Avez-vous fait de la grammaire ? Oui ! Au meilleur sens du terme. Avez-vous eu recours à la nomenclature grammaticale ? Non ! Vous avez simplement suscité le questionnement : « QUI a dévoré QUI ? », en utilisant une astuce très simple : le contre-emploi. Vous avez distribué les rôles de façon incongrue. Entre le loup et la chèvre, c’est évidemment au loup qu’aurait dû revenir le rôle de « dévoreur » et à la chèvre celui de « dévoré », mais vous avez utilisé la puissance de la règle grammaticale pour imposer, je dis bien imposer, un casting inattendu. Et votre enfant ne s’y est pas trompé : « Tu as dit “la chèvre” d’abord ! ». Il a parfaitement compris qu’entre les habitudes d’un monde où ce sont toujours les loups qui mangent les chèvres et le pouvoir grammatical qui donne à la chèvre la fonction d’agent, c’est la grammaire qui devait l’emporter. C’est ainsi que votre jeune enfant osera guider ses interlocuteurs vers la réalisation d’un film qui ne sera pas la copie conforme de la banalité du monde. Ils imposera ses propres intentions, fussent-elles les plus étranges. Vous lui avez donné l’assurance qu’il peut « casser les habitudes », rompre avec ses attendus grâce à la grammaire qui, dans toute sa rigueur, mettra sa puissance à la disposition de son imagination. La grammaire fait de l’enfant un créateur et non pas une créature. Sa maîtrise sonne la vraie naissance de sa pensée créatrice

La seule chose importante, c’est que vous fassiez prendre conscience à l’enfant que lorsque l’organisation d’une phrase change, le monde change et que lorsqu’on veut changer le monde il suffit de changer l’organisation de la phrase . Ainsi, lorsque sur une image un chien devient jaune, il entend le mot « jaune » s’ajouter au mot « chien » ; lorsque cette même image présente ce chien jaune dévorant un rat, la phrase s’enrichit du mot « mange " et du mot « rat » qui prend sa juste place après « mange ». Cette démonstration ne requiert pas des compétences de grammairien ; des manipulations fort simples suffisent à montrer comment la modification de l’ordre des mots ou l’ajout d’un mot transforment le dessin qui correspond à la phrase.

 

  • Il apprend à organiser les phrases entre elles

Dès 4 ans, l’enfant a donc dépassé l’égrènement successif et aléatoire des unités significatives pour procéder à la construction lucide d’une expérience globale cohérente. Il sait que, pour construire le sens d’une phrase, il doit procéder à une sorte de « casting » en attribuant à chaque mot-acteur un « rôle-fonction » ; chacun porté par une marque explicite.

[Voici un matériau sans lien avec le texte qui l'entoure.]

(* ===== verification/StoreCreate.v ===== *)
(** * Creation of notifications and batches

    What [CreateNotification] and [CreateBatch] insert, as functions on the
    tables, and that they keep the invariant of [StoreInv] for the rows the
    service builds ([new_item]). [keep] is the reference definition of a batch's
    deduplication. *)

From S2P Require Import Prelude GoStrings Domain Template Store StoreRuns StoreInv.

(** ** Appending one row *)

Lemma map_append {A B} (f : A -> B) l x : map f (l ++ [x]) = map f l ++ [f x].
Proof. by rewrite map_app. Qed.

Lemma NoDup_append {A} (l : list A) x : NoDup l -> x ∉ l -> NoDup (l ++ [x]).
Proof. intros Hl Hx. apply NoDup_app. split_and!; [done|set_solver|apply NoDup_singleton]. Qed.

Lemma elem_of_append {A} (l : list A) x y : y ∈ l ++ [x] <-> y ∈ l \/ y = x.
Proof. set_solver. Qed.

Lemma existsb_key {A} (k : A -> N) (l : list A) i :
  existsb (fun x => k x =? i)%N l = false <-> i ∉ map k l.
Proof.
  rewrite <- not_true_iff_false, existsb_exists, list_elem_of_fmap.
  setoid_rewrite N.eqb_eq. setoid_rewrite <- list_elem_of_In. naive_solver.
Qed.

Lemma request_conflict_same r rs q :
  request_conflict r rs = false -> q ∈ rs -> same_idem q r -> False.
Proof.
  unfold request_conflict, same_idem. intros H Hq (U & K & S). rewrite <- K in H.
  destruct (r_IdempotencyKey q) as [k|] eqn:E; [|by destruct S].
  rewrite <- not_true_iff_false, existsb_exists in H. apply H. exists q.
  rewrite <- list_elem_of_In. split; [done|]. unfold request_idem.
  by rewrite U, String.eqb_refl, E, bool_decide_true.
Qed.

Lemma insert_request_sql_ok r d d' :
  insert_request_sql r d = Ok ((), d') ->
  r_ID r ∉ map r_ID (requests d) /\ request_conflict r (requests d) = false /\
  request_fk_ok r d = true /\ d' = set_requests (requests d ++ [stored_request r]) d.
Proof.
  unfold insert_request_sql. destruct (negb (request_columns_ok r)); [done|].
  destruct (existsb _ (requests d)) eqn:E; [done|]. apply existsb_key in E.
  destruct (request_conflict r (requests d)); [done|].
  destruct (request_fk_ok r d); [|done]. simpl. intros. by simplify_eq.
Qed.

Lemma insertRequest_runs r d d' :
  runs (insertRequest r) d () d' -> insert_request_sql r d = Ok ((), d').
Proof.
  unfold insertRequest. intros H. inv_runs. destruct a as [[]|e]; by inv_runs.
Qed.

Lemma insertRequestOnConflict_runs r d b d' :
  runs (insertRequestOnConflict r) d b d' ->
  if request_conflict r (requests d) then b = false /\ d' = d
  else b = true /\ insert_request_sql r d = Ok ((), d').
Proof.
  unfold insertRequestOnConflict. intros H. inv_runs.
  unfold insert_request_on_conflict_sql in Hr.
  destruct (negb (request_columns_ok r)); [done|].
  destruct (request_conflict r (requests d)); [by simplify_eq|].
  destruct (insert_request_sql r d) as [[[] d1]|e]; by simplify_eq.
Qed.

Lemma insertDelivery_runs x d d' :
  runs (insertDelivery x) d () d' ->
  del_key (stored_delivery x) ∉ map del_key (deliveries d) /\
  d' = set_deliveries (deliveries d ++ [stored_delivery x]) d.
Proof.
  unfold insertDelivery. intros H. inv_runs. unfold insert_delivery_sql in H.
  destruct (negb (delivery_columns_ok x)); [done|].
  destruct (existsb _ (deliveries d)) eqn:E; simplify_eq. split; [|done].
  rewrite list_elem_of_fmap. intros (y & Hk & Hy).
  rewrite <- not_true_iff_false, existsb_exists in E. apply E. exists y.
  rewrite <- list_elem_of_In. split; [done|]. unfold by_delivery_key, del_key in *.
  by apply bool_decide_eq_true.
Qed.
(* ===== verification/StoreCalls.v ===== *)
(** * The store as a whole: every mutating call, atomicity, reachable tables

    [call] lists the mutating methods of [Store] with their arguments, [exec]
    runs one. A call is [legal] when its arguments are what the service, the
    worker and the scheduler pass. [reachable] closes the empty database under
    legal calls, failing ones included; the properties of this file hold of every
    reachable database. *)

From S2P Require Import Prelude GoStrings Domain Template Store StoreRuns StoreInv.
From S2P Require Import StoreCreate.

(** ** Partitions keep the invariant *)

Lemma CreateDeliveryPartition_wf day d d' :
  runs (CreateDeliveryPartition day) d () d' -> db_wf d -> db_wf d'.
Proof.
  unfold CreateDeliveryPartition. intros H Hwf. inv_runs. unfold create_delivery_partition in H.
  destruct (partition_exists _ d); [by simplify_eq|].
  destruct (existsb _ (deliveries d)); simplify_eq. by destruct Hwf; split.
Qed.

(** With at most one delivery per request, removing rows leaves a request's
    statuses alone or removes them all. *)
Lemma statuses_removed q rid d :
  NoDup (map d_RequestID (deliveries d)) ->
  statuses_of rid (set_deliveries (where_ q (deliveries d)) d) = statuses_of rid d \/
  statuses_of rid (set_deliveries (where_ q (deliveries d)) d) = [].
Proof.
  unfold statuses_of. simpl. induction (deliveries d) as [|x l IH]; simpl; [by left|].
  rewrite NoDup_cons. intros [Hx Hl].
  assert (Hn : by_request rid x = true -> where_ (by_request rid) l = []).
  { unfold by_request. intros E. apply where_none. intros y Hy.
    apply bool_decide_false. intros Ey. bool_to_prop.
    apply Hx, list_elem_of_fmap. exists y. split; congruence. }
  assert (Hn' : by_request rid x = true -> where_ (by_request rid) (where_ q l) = []).
  { intros E. apply where_none. intros y [Hy _]%elem_of_where.
    by apply (proj1 (where_nil_iff _ _) (Hn E)). }
  unfold where_ in *. simpl. destruct (by_request rid x) eqn:E, (q x); simpl; rewrite ?E; simpl.
  - left. by rewrite Hn, Hn'.
  - right. by rewrite Hn'.
  - by apply IH.
  - by apply IH.
Qed.

Lemma ArchiveAndDropPartition_wf day d d' :
  runs (ArchiveAndDropPartition day) d () d' -> db_wf d -> db_wf d'.
Proof.
  unfold ArchiveAndDropPartition. intros H Hwf. inv_runs. unfold archive_and_drop_partition in H.
  destruct (partition_exists _ d); [|by simplify_eq].
  destruct (existsb _ _); simplify_eq. set (q := fun x : Delivery => negb _).
  pose proof (fun rid => statuses_removed q rid d (wf_one_delivery _ _ _ Hwf)) as Hst.
  destruct Hwf as [H1 H2 H3 H4 H5 H6 H7 H8 H9 H10 H11 H12]. split; try done; simpl.
  - by apply NoDup_map_where.
  - by apply NoDup_map_where.
  - intros x [Hx _]%elem_of_where. auto.
  - intros x [Hx _]%elem_of_where. auto.
  - intros r Hr Hs Hne. specialize (H10 r Hr Hs). unfold status_ok in *.
    change (statuses_of (r_ID r) _) with
      (statuses_of (r_ID r) (set_deliveries (where_ q (deliveries d)) d)) in Hne |- *.
    destruct (Hst (r_ID r)) as [E|E]; rewrite E in *; [auto|done].
  - split; [|apply H12]. intros x [Hx _]%elem_of_where. by apply H12.
Qed.

(** ** Atomicity *)

Lemma claim_atomic id at_ lease now : atomic (ClaimDelivery id at_ lease now).
Proof.
  intros s e s' H. unfold ClaimDelivery, attempt, mbind, eff_bind in H.
  destruct (scanDelivery _ s) as [[x|e1] s1] eqn:E; simpl in H; [done|].
  destruct (errors_Is e1 ErrNotFound) eqn:En; [done|]. injection H as -> <-.
  unfold scanDelivery, scan_entity, attempt, mbind, eff_bind in E.
  destruct (Scan _ s) as [[x|e2] s2] eqn:E2; [by unfold mret, eff_ret in E|].
  destruct (errors_Is e2 ErrNoRows) eqn:Er; unfold raise in E; simplify_eq.
  unfold Scan, mbind, eff_bind in E2.
  destruct (Exec _ s) as [[[|x l]|e3] s3] eqn:E3; unfold raise, mret, eff_ret in *; simplify_eq; try done.
  destruct (Exec_atomic _ _ _ _ E3) as [?|(Hh & rows & Hr)]; [by left|right].
  split; [done|]. apply Exec_runs in Hr. unfold claim_sql in Hr. injection Hr as _ <-.
  exists (head (map (claim_row lease now) (where_ (claimable id at_) (deliveries (db s))))).
  exists (mkSess (db s) None [] 0).
  exists (mkSess (update_deliveries (claimable id at_) (claim_row lease now) (db s)) None [] 0).
  split_and!; [done| |].
  - unfold ClaimDelivery, scanDelivery, scan_entity, Scan, attempt, mbind, eff_bind, Exec. simpl.
    by destruct (map _ _).
  - done.
Qed.

(** ** The calls *)

Section calls.
Context `{codec : !MessageCodec} `{uuids : !UuidSource}.

Inductive call :=
| CallCreateNotification (r : Request) (x : Delivery) (o : option OutboxRecord) (now : time)
| CallCreateBatch (b : Batch) (items : list BatchItem) (now : time)
| CallCancelRequest (id : uuid) (now : time)
| CallClaimDelivery (id : uuid) (createdAt leaseUntil now : time)
| CallMarkSent (id : uuid) (createdAt : time) (rid : uuid) (messageID : string) (now : time)
| CallMarkFailed (id : uuid) (createdAt : time) (rid : uuid) (n : Z) (err : string) (now : time)
| CallMarkRetrying (id : uuid) (createdAt : time) (n : Z) (next : time) (err : string)
    (now : time)
| CallPromoteDue (locked : uuid * time -> bool) (now : time) (limit : Z)
| CallSweepRetries (locked : uuid * time -> bool) (now : time) (limit : Z)
| CallReconcilePending (locked : uuid * time -> bool) (clock now : time)
    (olderThan : duration) (limit : Z)
| CallReapStuck (now : time)
| CallMarkOutboxPublished (ids : list uuid) (now : time)
| CallCreateDeliveryPartition (day : time)
| CallArchiveAndDropPartition (day : time)
| CallPurgePublishedOutbox (before : time).

Definition ignore {A} (m : eff Sess error A) : eff Sess error () := m ≫= fun _ => mret ().

Definition exec (c : call) : eff Sess error () :=
  match c with
  | CallCreateNotification r x o now => CreateNotification r x o now
  | CallCreateBatch b items now => ignore (CreateBatch b items now)
  | CallCancelRequest id now => ignore (CancelRequest id now)
  | CallClaimDelivery id at_ lease now => ignore (ClaimDelivery id at_ lease now)
  | CallMarkSent id at_ rid m now => MarkSent id at_ rid m now
  | CallMarkFailed id at_ rid n err now => MarkFailed id at_ rid n err now
  | CallMarkRetrying id at_ n next err now => MarkRetrying id at_ n next err now
  | CallPromoteDue locked now limit => ignore (PromoteDue locked now limit)
  | CallSweepRetries locked now limit => ignore (SweepRetries locked now limit)
  | CallReconcilePending locked clock now older limit =>
      ignore (ReconcilePending locked clock now older limit)
  | CallReapStuck now => ignore (ReapStuck now)
  | CallMarkOutboxPublished ids now => MarkOutboxPublished ids now
  | CallCreateDeliveryPartition day => CreateDeliveryPartition day
  | CallArchiveAndDropPartition day => ArchiveAndDropPartition day
  | CallPurgePublishedOutbox before => ignore (PurgePublishedOutbox before)
  end.

(** What the callers guarantee. [CreateNotification] gets the rows of
    [Service.Create], [CreateBatch] those of [Service.CreateBatch]; the worker
    passes the request id of the row it claimed, and reschedules a row that no
    other actor has finished. *)
Definition legal (c : call) (d : DB) : Prop :=
  match c with
  | CallCreateNotification r x _ _ => new_item None r x
  | CallCreateBatch b items _ =>
      Forall (fun i => new_item (Some (b_ID b)) (bi_Request i) (bi_Delivery i)) items
  | CallMarkSent id at_ rid _ _ => request_of_row id at_ rid d
  | CallMarkFailed id at_ rid _ _ _ => request_of_row id at_ rid d
  | CallMarkRetrying id at_ _ _ _ _ => row_in_progress id at_ d
  | _ => True
  end.

Lemma create_items_framed now items k : framed (create_items now items k).
Proof. revert k. induction items as [|i items IH]; intros k; simpl; framed; apply IH. Qed.

Lemma adjust_framed id old new : framed (adjustBatchCountersTx id old new).
Proof. unfold adjustBatchCountersTx. framed. Qed.

Lemma exec_framed c : framed (exec c).
Proof.
  destruct c; simpl; framed; auto using create_items_framed, adjust_framed.
  unfold MarkOutboxPublished. framed.
Qed.

(** A call that returns an error has changed nothing, or it did all it does and the
    reply was lost. *)
Lemma exec_atomic c : atomic (exec c).
Proof.
  destruct c; simpl; unfold ignore;
    try (apply (atomic_then_ret _ (fun _ => ())));
    try (apply withTx_atomic; solve [framed; auto using create_items_framed, adjust_framed]).
  - apply claim_atomic.
  - apply wrap_atomic, Exec_atomic.
  - unfold ReapStuck. apply (atomic_then_ret _ Z.of_nat), wrap_atomic, Exec_atomic.
  - unfold MarkOutboxPublished. destruct (bool_decide _); [by intros s e s'|].
    apply wrap_atomic, Exec_atomic.
  - apply wrap_atomic, Exec_atomic.
  - apply wrap_atomic, Exec_atomic.
  - unfold PurgePublishedOutbox. apply (atomic_then_ret _ Z.of_nat), wrap_atomic, Exec_atomic.
Qed.

Lemma exec_ok_wf c d d' :
  legal c d -> runs (exec c) d () d' -> db_wf d -> db_wf d'.
Proof.
  destruct c; simpl; intros Hl H Hwf; unfold ignore in H;
    try (apply runs_bind in H as (? & ? & H & Hret); apply runs_ret in Hret as [_ ->]).
  - by apply CreateNotification_runs in H as (_ & _ & _ & Hw); apply Hw.
  - by eapply CreateBatch_wf.
  - by eapply CancelRequest_wf.
  - by eapply claim_wf.
  - by eapply MarkSent_wf.
  - by eapply MarkFailed_wf.
  - by eapply MarkRetrying_wf.
  - by eapply PromoteDue_wf.
  - by eapply SweepRetries_wf.
  - by eapply ReconcilePending_wf.
  - by eapply ReapStuck_wf.
  - by eapply MarkOutboxPublished_wf.
  - by eapply CreateDeliveryPartition_wf.
  - by eapply ArchiveAndDropPartition_wf.
  - by eapply PurgePublishedOutbox_wf.
Qed.

(** A call has its whole effect or none. *)
Lemma exec_cases c s r s' :
  exec c s = (r, s') -> db s' = db s \/ runs (exec c) (db s) () (db s').
Proof.
  intros H. destruct (atomic_cases _ _ _ _ (exec_atomic c) H) as [?|[[] ?]]; auto.
Qed.

(** A failure the caller hears of has changed nothing. *)
Lemma exec_heard c s e s' : heard s -> exec c s = (Err e, s') -> db s' = db s.
Proof. apply atomic_heard, exec_atomic. Qed.

Lemma exec_wf c s r s' :
  legal c (db s) -> exec c s = (r, s') -> db_wf (db s) -> db_wf (db s').
Proof.
  intros Hl [E|H]%exec_cases Hwf; [by rewrite E|by eapply exec_ok_wf].
Qed.

(** ** Reachable databases *)

Inductive reachable : DB -> Prop :=
| reach_fresh ts : reachable (fresh_db ts)
| reach_call c s r s' :
    reachable (db s) -> legal c (db s) -> exec c s = (r, s') -> reachable (db s').

Lemma reachable_wf d : reachable d -> db_wf d.
Proof.
  induction 1 as [|c s r s' _ IH Hl H]; [apply fresh_db_wf|]. by eapply exec_wf.
Qed.

Lemma bucket_total rs b :
  (bucket_count rs b "pending_count" + bucket_count rs b "sent_count"
   + bucket_count rs b "failed_count" + bucket_count rs b "cancelled_count"
   = batch_size rs b)%Z.
Proof.
  unfold bucket_count, batch_size. induction rs as [|r rs IH]; [done|].
  rewrite !count_cons, !Nat2Z.inj_add, <- IH. unfold in_bucket.
  destruct (in_batch b r); [|simpl; lia]. destruct (r_Status r); simpl; lia.
Qed.

(** ** Properties *)

(** C1: the store keeps the tables consistent. Take any sequence of its calls,
    whichever round trips to the database were refused or not answered on the way,
    that are [legal]: a creation passes rows as the service builds them, a final
    write of a worker names the request of its row, and a worker reschedules a row
    only while no other actor has finished it (a worker that outlives its lease may
    break that, and then a RETRYING delivery sits under a request that reads SENT:
    [late_worker_overwrites]). Then keys and idempotency keys are unique, no row
    dangles, every request's stored status is the aggregate of its deliveries,
    exactly the PROCESSING rows carry a lease, and SCHEDULED and RETRYING rows have
    the time they wait for. *)
Theorem reachable_consistent d :
  reachable d ->
  NoDup (map r_ID (requests d)) /\ NoDup (map del_key (deliveries d)) /\
  (forall r1 r2, r1 ∈ requests d -> r2 ∈ requests d -> same_idem r1 r2 -> r1 = r2) /\
  (forall x, x ∈ deliveries d -> exists r, r ∈ requests d /\ r_ID r = d_RequestID x) /\
  (forall r, r ∈ requests d -> statuses_of (r_ID r) d <> [] ->
     r_Status r = AggregateRequestStatus (statuses_of (r_ID r) d)) /\
  (forall x, x ∈ deliveries d ->
     (d_Status x = DeliveryProcessing <-> is_Some (d_LockedUntil x)) /\
     (d_Status x = DeliveryScheduled -> is_Some (d_SendAt x)) /\
     (d_Status x = DeliveryRetrying -> is_Some (d_NextRetryAt x))).
Proof.
  intros [H1 H2 H3 H4 H5 H6 H7 H8 H9 H10 H11 H12]%reachable_wf. split_and!; try done.
  - intros r1 r2 Hr1 Hr2 Hs. apply (NoDup_key_inj r_ID (requests d)); auto.
  - intros r Hr. apply (H10 r Hr), not_nothing.
Qed.

(** C15: a batch's denormalized counters never drift: in every database reached by
    legal calls [TotalCount] is the number of the batch's requests, each of the
    four counters is the number of them in its bucket, and the four add up to
    the total. *)
Theorem batch_counters_exact d b :
  reachable d -> b ∈ batches d ->
  b_TotalCount b = Z.of_nat (count_where (in_batch (b_ID b)) (requests d)) /\
  (b_PendingCount b + b_SentCount b + b_FailedCount b + b_CancelledCount b
   = b_TotalCount b)%Z /\
  (forall st col, bucketColumn st = col ->
     batch_column col b = Some (bucket_count (requests d) (b_ID b) col)).
Proof.
  intros Hwf%reachable_wf Hb. pose proof (bucket_total (requests d) (b_ID b)) as Ht.
  destruct (wf_counters _ _ _ Hwf b Hb (not_nothing _)) as [T P S F C].
  split_and!; [done|lia|].
  intros st col <-. destruct st; unfold batch_column; simpl; by f_equal.
Qed.

(** C25: every mutating call is all or nothing, whichever of its round trips fail
    (the begin, any statement, the commit), and whether the server refuses them or
    does its part and the reply is lost: the tables are exactly what they were, or
    exactly what a call that succeeds makes of them. A call that succeeds is the
    second; one that returns an error without a lost reply is the first. *)
Theorem store_calls_atomic c s r s' : exec c s = (r, s') ->
  (db s' = db s \/ runs (exec c) (db s) () (db s')) /\
  (r = Ok () -> runs (exec c) (db s) () (db s')) /\
  (heard s -> r <> Ok () -> db s' = db s).
Proof.
  intros H. split_and!; [by eapply exec_cases|intros ->; by apply run_runs|].
  intros Hs Hr. destruct r as [[]|e]; [done|by eapply exec_heard].
Qed.
End calls.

Mais, au-delà de la phrase, il a encore à découvrir progressivement que les phrases entretiennent aussi entre elles des relations chronologiques qui permettent de conter ou d’expliquer.

Raconter une histoire à quelqu’un suppose en effet qu’entre des événements, il puisse établir un avant et un après, qu’il puisse indiquer le but ou la cause de certaines actions, la conséquences de certains évènements. De même, expliquer sa pensée et défendre ses positions cela exige qu’il sache marquer des effets de concession, d’opposition, de conséquence entre des arguments. Ces relations chronologiques et logiques peuvent être implicites, mais gagnent à être formellement marquées par un connecteur précis.

 

Prenons pour exemple la phrase, « les chiens aboient, la caravane passe ». En son sein, coexistent deux propositions : « les chiens aboient » et « la caravane passe ». Aucun connecteur ne relie ces deux ensembles, seule une virgule les sépare ; et, cependant, on sait qu’ils sont en relation parce que la courbe intentionnelle les rassemble. Cette relation peut être interprétée de deux façons.: « bien que les chiens aboient, la caravane passe tout de même » ; ou bien : « c’est parce que la caravane passe que les chiens aboient » . L’absence de connecteur n’empêche pas la mise en relation, mais elle rend moins précise le sens de cette relation. En revanche, dès que les connecteurs « bien que » ou « parce que » sont utilisés, ils effacent tout risque d’ambiguïté. « bien que les chiens aboient, la caravane passe » ou « Les chiens aboient parce que la caravane passe ».

L’usage pertinent de ces connecteurs qui relient propositions et phrases, est d’une grande utilité pour l’enfant. Non seulement parce qu’il lui permet de défendre son point de vue mais aussi parce qu’il l’autorise à analyser, voire à critiquer celui des autres.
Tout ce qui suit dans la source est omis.